Ex. 4, at 3. Cornwell failed to report to the Department of Corrections (DOC) in violation of his probation, and DOC subsequently issued a warrant for his arrest.
Cornwell first came to the attention of Tacoma Police Department Officer Randy Frisbie and CCO Thomas Grabski because of a distinctive Chevrolet Monte Carlo observed outside a house suspected of being a site for drug sales and prostitution. CCO Grabski later spoke with the registered owner of the vehicle, who said that she had given the car to Cornwell to drive but she wanted it back. Unfamiliar with Cornwell, one of the officers conducted a records check and determined he had an outstanding warrant.
In late November 2014, at approximately 1:00 a.m., Officer Frisbie spotted the Monte Carlo while on patrol with Officer Patrick Patterson, another member of the Tacoma Police Department. Officer Frisbie testified that he intended to stop the vehicle because he believed Cornwell was driving it and he had an outstanding warrant. He did not initiate the stop based on any belief that the car contained drugs or a gun or because he observed a traffic violation.
Before Officer Frisbie could activate his police lights, the car pulled into a driveway and Cornwell began to exit it. Cornwell ignored Officer Frisbie's orders to stay in the vehicle, and Officer Frisbie believed Cornwell was attempting to distance himself from the car. Officer Frisbie then ordered Cornwell to the ground. Cornwell started to lower himself in apparent compliance before jumping up and running. Cornwell was apprehended after both officers deployed their Tasers. He had $1, 573 on his person at the time of arrest.
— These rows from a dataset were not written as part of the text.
Lemma zlen_slot vol s : 0 < P → zlen vol = N * P → 0 ≤ s < N → zlen (slot P vol s) = P.
Proof. intros HP Hv Hs. unfold slot, zlen in *. rewrite length_take, length_drop. assert (s * P + P ≤ N * P) by nia. assert (0 ≤ s * P) by nia. lia. Qed.

(** A position is read in the content of its page. *)
Lemma get_buffer_ok l lo pre cur syn bs s k off checks : core l lo pre cur syn bs s → append_entry_id l + P ≤ usize_bound →
  0 ≤ k → 0 ≤ off < P →
  get_buffer checks l (k * P + off) bs = Ret (if k =? lo + zlen pre then bs else volume l).
Proof.
  intros H Hb Hk Hoff. destruct (current_page _ _ _ _ _ _ _ H Hb checks) as [E1 E2]. pose proof (geo_page _ _ _ (c_geo H)) as HP.
  unfold get_buffer. rewrite (c_size H). rewrite udiv_ok by lia. cbn [mbind outcome_bind]. rewrite E1. cbn [mbind outcome_bind].
  rewrite udiv_ok by lia. cbn [mbind outcome_bind]. rewrite E2. replace ((k * P + off) / P) with k; [done|].
  apply (Z.div_unique _ _ _ off); lia.
Qed.

(** Where a position lies in the volume. *)
Lemma volume_offset k off : 0 < P → 0 < N → 0 ≤ k → 0 ≤ off < P → (k * P + off) mod (N * P) = k mod N * P + off.
Proof.
  intros HP HN Hk Hoff. pose proof (Z.mod_pos_bound k N HN). symmetry. apply (Z.mod_unique _ _ (k / N)); [left; nia|].
  rewrite (Z.div_mod k N) at 1 by lia. ring.
Qed.

Lemma get_range_slot vol s off n : 0 < P → zlen vol = N * P → 0 ≤ s < N → 0 ≤ off → 0 ≤ n → off + n ≤ P →
  get_range vol (s * P + off) (s * P + off + n) = Some (take (Z.to_nat n) (drop (Z.to_nat off) (slot P vol s))).
Proof.
  intros HP Hv Hs Ho Hn Hle. assert (s * P + P ≤ N * P) by nia. assert (0 ≤ s * P) by nia. apply get_range_Some. split_and!; [lia..|].
  unfold slot. rewrite skipn_firstn_comm, take_take, drop_drop. f_equal; [lia|]. f_equal. lia.
Qed.

Lemma get_bytes_ok l lo pre cur syn bs s k off n checks : core l lo pre cur syn bs s → append_entry_id l + P ≤ usize_bound →
  0 ≤ k → 0 ≤ off < P → 0 ≤ n → off + n ≤ P →
  get_bytes checks l (k * P + off) n bs = Ret (take (Z.to_nat n) (drop (Z.to_nat off) (content l (lo + zlen pre) bs k))).
Proof.
  intros H Hb Hk Hoff Hn Hle. unfold get_bytes. rewrite (get_buffer_ok _ _ _ _ _ _ _ _ _ _ H Hb Hk Hoff). cbn [mbind outcome_bind]. unfold content.
  destruct H as [[HP HN [Hp0 Hp] _ _] V S C Lo O A [_ Hc] [Hbs _] D Sy R E1 E2 E3 E4 E5].
  assert (HNP : N * P < usize_bound) by lia. assert (HPN : P ≤ N * P) by nia. destruct (k =? lo + zlen pre).
  - rewrite Hbs, urem_ok by lia. cbn [mbind outcome_bind]. replace ((k * P + off) mod P) with off by (apply (Z.mod_unique _ _ k); lia).
    rewrite plain_add_ok by lia. cbn [mbind outcome_bind].
    rewrite (proj2 (get_range_Some bs (take (Z.to_nat n) (drop (Z.to_nat off) bs)) off (off + n))); [reflexivity|].
    split_and!; [lia..|]. f_equal. lia.
  - rewrite V, urem_ok by nia. cbn [mbind outcome_bind]. rewrite volume_offset by lia. pose proof (Z.mod_pos_bound k N HN).
    assert (k mod N * P + P ≤ N * P) by nia. rewrite plain_add_ok by nia. cbn [mbind outcome_bind]. by rewrite get_range_slot by lia.
Qed.

Lemma get_byte_ok l lo pre cur syn bs s k off b checks : core l lo pre cur syn bs s → append_entry_id l + P ≤ usize_bound →
  0 ≤ k → 0 ≤ off < P → content l (lo + zlen pre) bs k !! Z.to_nat off = Some b →
  get_byte checks l (k * P + off) bs = Ret b.
Proof.
  intros H Hb Hk Hoff. unfold get_byte. rewrite (get_buffer_ok _ _ _ _ _ _ _ _ _ _ H Hb Hk Hoff). cbn [mbind outcome_bind]. unfold content.
  destruct H as [[HP HN _ _ _] V S C Lo O A [_ Hc] [Hbs _] D Sy R E1 E2 E3 E4 E5]. destruct (k =? lo + zlen pre); intros Eb; unfold index_get.
  - rewrite Hbs, urem_ok by lia. cbn [mbind outcome_bind]. replace ((k * P + off) mod P) with off by (apply (Z.mod_unique _ _ k); lia).
    rewrite (proj2 (Z.ltb_ge _ _)) by lia. by rewrite Eb.
  - rewrite V, urem_ok by nia. cbn [mbind outcome_bind]. rewrite volume_offset by lia. pose proof (Z.mod_pos_bound k N HN).
    rewrite (proj2 (Z.ltb_ge _ _)) by nia. unfold slot in Eb. apply lookup_take_Some in Eb as [Eb _]. rewrite lookup_drop in Eb.
    replace (Z.to_nat (k mod N * P + off)) with (Z.to_nat (k mod N * P) + Z.to_nat off)%nat by nia. by rewrite Eb.
Qed.
End Relation.

Arguments c_geo {_ _ _ _ _ _ _ _ _ _ _ _ _ _ _ _} _.
Arguments c_vol {_ _ _ _ _ _ _ _ _ _ _ _ _ _ _ _} _.
Arguments c_size {_ _ _ _ _ _ _ _ _ _ _ _ _ _ _ _} _.
Arguments c_circ {_ _ _ _ _ _ _ _ _ _ _ _ _ _ _ _} _.
Arguments c_lo {_ _ _ _ _ _ _ _ _ _ _ _ _ _ _ _} _.
Arguments c_old {_ _ _ _ _ _ _ _ _ _ _ _ _ _ _ _} _.
Arguments c_append {_ _ _ _ _ _ _ _ _ _ _ _ _ _ _ _} _.
Arguments c_cur {_ _ _ _ _ _ _ _ _ _ _ _ _ _ _ _} _.
Arguments c_holds {_ _ _ _ _ _ _ _ _ _ _ _ _ _ _ _} _.
Arguments c_disk {_ _ _ _ _ _ _ _ _ _ _ _ _ _ _ _} _.
Arguments c_syn {_ _ _ _ _ _ _ _ _ _ _ _ _ _ _ _} _.
Arguments c_rdok {_ _ _ _ _ _ _ _ _ _ _ _ _ _ _ _} _.
Arguments c_entries {_ _ _ _ _ _ _ _ _ _ _ _ _ _ _ _} _.
Arguments c_rd {_ _ _ _ _ _ _ _ _ _ _ _ _ _ _ _} _.
Arguments c_nxt {_ _ _ _ _ _ _ _ _ _ _ _ _ _ _ _} _.
Arguments c_oldest {_ _ _ _ _ _ _ _ _ _ _ _ _ _ _ _} _.
Arguments c_durable {_ _ _ _ _ _ _ _ _ _ _ _ _ _ _ _} _.

(** Fields of an updated log. *)
Ltac fields := cbn [set_error set_pagebuffer set_append_id set_read_id set_oldest set_volume set_state set_buffer set_length set_lost set_deferred set_clients
  volume volume_ptr capacity pagebuffer page_size circular read_client append_client state oldest_entry_id read_entry_id append_entry_id deferred buffer length_ records_lost error].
After securing Cornwell, Officer Patterson called CCO Grabski to the scene. CCO Grabski testified that his job is "to help apprehend fugitives of [DOC] as well as to look into violations of people that are on probation." 1 Verbatim Report of Proceedings (VRP) (Dec. 16, 2014) at 82. He testified that he believed Cornwell's warrant was for his failure to report to DOC because "that's pretty much why there's a warrant in the system is they failed to report to [DOC]." Id. at 113. Asked if he could think of another reason a warrant would issue, he said, "I can't think of anything that would be different." Id.
Upon arrival at the arrest scene, CCO Gfabski searched the Monte Carlo. He described the basis for his search as follows: When people are in violation of probation, they're subject to search. So he's driving a vehicle, he has a felony warrant for his arrest by [DOC] which is in violation of his probation. He's driving the vehicle, he has the ability to access to enter the vehicle, so I'm searching the car to make sure there's no further violations of his probation.
Id. at 93. He explained, "If there is anything in the vehicle, whether it is in a suitcase, clothing, I'm going to go through those items." Id. at 94. In this case, CCO Grabski found a black nylon bag sitting on the front seat of the car. The bag contained oxycodone, amphetamine and methamphetamine pills, sim cards, and small spoons. A cell phone was also found in the car.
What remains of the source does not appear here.